Yao Qin, netease Big data expert and Apache Spark Committer, and Chen Qi, principal of OLAP of Youzan Infrastructure Group, attended the big data special session of netease Digital Technology Salon jointly held by Netease Digital And Intel. Five experts including Xu Cheng, Intel Senior Software development project manager, Apache Hive Committer, Lei Jianbo, netease cloud music data expert, and Gu Ping, netease Shifan big data product expert. They shared their teams’ latest practices on topics such as Serverless Spark, ClickHouse, Spark/Flink acceleration, data warehousing, and data products.

Kyuubi: Open source enterprise Serverless Spark framework

Yao Qin, a Big data expert and Apache Spark Committer of netease, shared the original research and development intention, design key points and practice of Kyuubi, the open source project of Netease.
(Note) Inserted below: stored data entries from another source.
Definition startRecording_try (rev : Revision) (o : Options)
  (host : Host) (io : VoiceInput.StartIO) : M State unit :=
  startRecording_prepare rev o ;;
  startRecording_launch host io.

Definition startRecording (rev : Revision) (o : Options)
  (host : Host) (io : VoiceInput.StartIO) : M State unit :=
  try_catch (startRecording_try rev o host io) startRecording_catch.

(** [stopRecording(cancelled)] of the hook. *)
Definition stopRecording (cancelled : bool) : M State unit :=
  current <- gets voiceServiceRef ;;
  recording <- gets isRecording ;;
  match current with
  | None => ret tt
  | Some v =>
      if negb recording then ret tt
      else
        modify (set_isCancelledRef cancelled) ;;
        try_catch
          (callService (VoiceInput.stopRecording cancelled) v ;;
           modify (setIsRecording false) ;;
           current <- gets voiceServiceRef ;;
           match current with
           | Some v => callService VoiceInput.reset v
           | None => ret tt
           end)
          (fun _ =>
             let errorMsg := "Failed to stop recording" in
             modify (setError (Some errorMsg)) ;;
             modify (onError errorMsg) ;;
             current <- gets voiceServiceRef ;;
             match current with
             | Some v => callService VoiceInput.reset v
             | None => ret tt
             end)
  end.

End Hook.

(** ** The language catalogue ([voiceLanguages.ts], [src/unnamed/part_003])

    A flag glyph lies outside Latin-1; it is kept as the bytes of its
    UTF-8 encoding, which the functions below only copy. *)

Module Languages.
Kyuubi is a distributed JDBC service that follows HiveSever2’s RPC implementation. With Spark’s multi-tenant capabilities, it can be an ideal Hive QL migration platform for Spark SQL. Second, the Compiler(Compiler optimization) and Runtime (execution) of the entire SQL are all implemented by Spark, which can achieve excellent performance. Under this framework, netease Shufan integrates some advanced features of Kyuubi and Spark and starts the Journey of Serverless Spark (Spark as a Service).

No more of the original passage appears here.